- _WORK INSTRUCTIONS_: Below are the entries; tally the lines holding the string "EnrError" and give only that figure.
== Segment start ==
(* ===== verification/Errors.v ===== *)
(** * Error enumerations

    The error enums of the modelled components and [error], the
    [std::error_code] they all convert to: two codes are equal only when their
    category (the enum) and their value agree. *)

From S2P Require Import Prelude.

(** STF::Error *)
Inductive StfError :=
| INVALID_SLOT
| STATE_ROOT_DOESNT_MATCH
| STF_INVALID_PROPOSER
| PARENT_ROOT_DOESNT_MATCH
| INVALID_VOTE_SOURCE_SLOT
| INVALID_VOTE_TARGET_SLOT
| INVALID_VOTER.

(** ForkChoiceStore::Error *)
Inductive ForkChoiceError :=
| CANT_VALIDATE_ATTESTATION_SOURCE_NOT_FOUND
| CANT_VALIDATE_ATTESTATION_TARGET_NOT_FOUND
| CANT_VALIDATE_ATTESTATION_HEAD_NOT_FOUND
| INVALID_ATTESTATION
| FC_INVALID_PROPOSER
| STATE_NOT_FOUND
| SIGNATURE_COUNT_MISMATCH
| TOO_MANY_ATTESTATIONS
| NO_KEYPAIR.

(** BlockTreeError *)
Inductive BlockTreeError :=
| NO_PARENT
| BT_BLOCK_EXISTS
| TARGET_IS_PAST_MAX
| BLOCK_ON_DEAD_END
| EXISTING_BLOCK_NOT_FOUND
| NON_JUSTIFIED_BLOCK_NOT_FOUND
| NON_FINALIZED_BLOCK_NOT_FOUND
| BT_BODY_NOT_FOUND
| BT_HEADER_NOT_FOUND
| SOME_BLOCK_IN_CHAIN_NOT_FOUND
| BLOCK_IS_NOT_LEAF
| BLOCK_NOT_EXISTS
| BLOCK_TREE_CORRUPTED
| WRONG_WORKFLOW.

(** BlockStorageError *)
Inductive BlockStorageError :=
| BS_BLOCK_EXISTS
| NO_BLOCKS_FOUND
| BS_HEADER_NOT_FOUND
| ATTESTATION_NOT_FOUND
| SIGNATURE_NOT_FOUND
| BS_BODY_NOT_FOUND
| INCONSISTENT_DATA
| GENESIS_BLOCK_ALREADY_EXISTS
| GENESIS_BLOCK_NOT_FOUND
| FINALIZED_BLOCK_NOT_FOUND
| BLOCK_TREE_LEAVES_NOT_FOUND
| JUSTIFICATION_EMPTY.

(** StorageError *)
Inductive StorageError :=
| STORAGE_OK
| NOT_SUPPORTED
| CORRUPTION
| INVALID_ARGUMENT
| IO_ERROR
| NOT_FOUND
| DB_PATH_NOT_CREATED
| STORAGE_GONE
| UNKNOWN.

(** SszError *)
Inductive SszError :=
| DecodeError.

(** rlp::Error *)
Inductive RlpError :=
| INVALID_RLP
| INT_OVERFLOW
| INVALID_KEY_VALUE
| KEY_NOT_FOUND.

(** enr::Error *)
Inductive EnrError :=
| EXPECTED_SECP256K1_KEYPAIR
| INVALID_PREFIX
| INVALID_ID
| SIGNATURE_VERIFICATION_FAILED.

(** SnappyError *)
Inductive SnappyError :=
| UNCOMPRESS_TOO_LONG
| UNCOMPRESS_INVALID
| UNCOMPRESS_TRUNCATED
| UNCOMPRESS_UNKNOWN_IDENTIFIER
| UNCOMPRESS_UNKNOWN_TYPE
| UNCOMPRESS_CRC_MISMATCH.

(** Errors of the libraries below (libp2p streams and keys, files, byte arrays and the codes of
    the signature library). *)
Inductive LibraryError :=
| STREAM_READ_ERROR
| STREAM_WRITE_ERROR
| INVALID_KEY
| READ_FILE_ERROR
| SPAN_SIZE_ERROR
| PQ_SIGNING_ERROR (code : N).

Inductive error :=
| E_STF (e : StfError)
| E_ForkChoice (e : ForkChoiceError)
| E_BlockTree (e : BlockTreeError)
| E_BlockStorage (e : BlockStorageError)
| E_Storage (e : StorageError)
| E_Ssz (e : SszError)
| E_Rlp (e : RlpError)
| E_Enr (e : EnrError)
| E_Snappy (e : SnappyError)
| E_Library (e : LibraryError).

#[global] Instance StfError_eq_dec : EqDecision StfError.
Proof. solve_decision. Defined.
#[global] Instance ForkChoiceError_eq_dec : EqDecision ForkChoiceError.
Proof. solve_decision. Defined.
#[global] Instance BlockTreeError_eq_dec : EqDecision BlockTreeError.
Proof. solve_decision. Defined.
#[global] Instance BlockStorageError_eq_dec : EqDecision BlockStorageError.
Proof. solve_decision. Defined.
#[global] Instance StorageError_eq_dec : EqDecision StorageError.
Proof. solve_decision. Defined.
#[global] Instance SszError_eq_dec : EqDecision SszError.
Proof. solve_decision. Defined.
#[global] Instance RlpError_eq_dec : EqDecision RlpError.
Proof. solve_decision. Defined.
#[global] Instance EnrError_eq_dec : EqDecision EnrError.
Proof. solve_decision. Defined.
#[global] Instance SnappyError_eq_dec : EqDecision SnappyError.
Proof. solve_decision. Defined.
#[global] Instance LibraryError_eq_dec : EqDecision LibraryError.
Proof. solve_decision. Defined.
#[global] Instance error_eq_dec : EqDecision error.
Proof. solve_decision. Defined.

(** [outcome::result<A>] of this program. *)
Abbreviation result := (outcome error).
== Segment end ==
- _EXERCISE ANSWER_: 3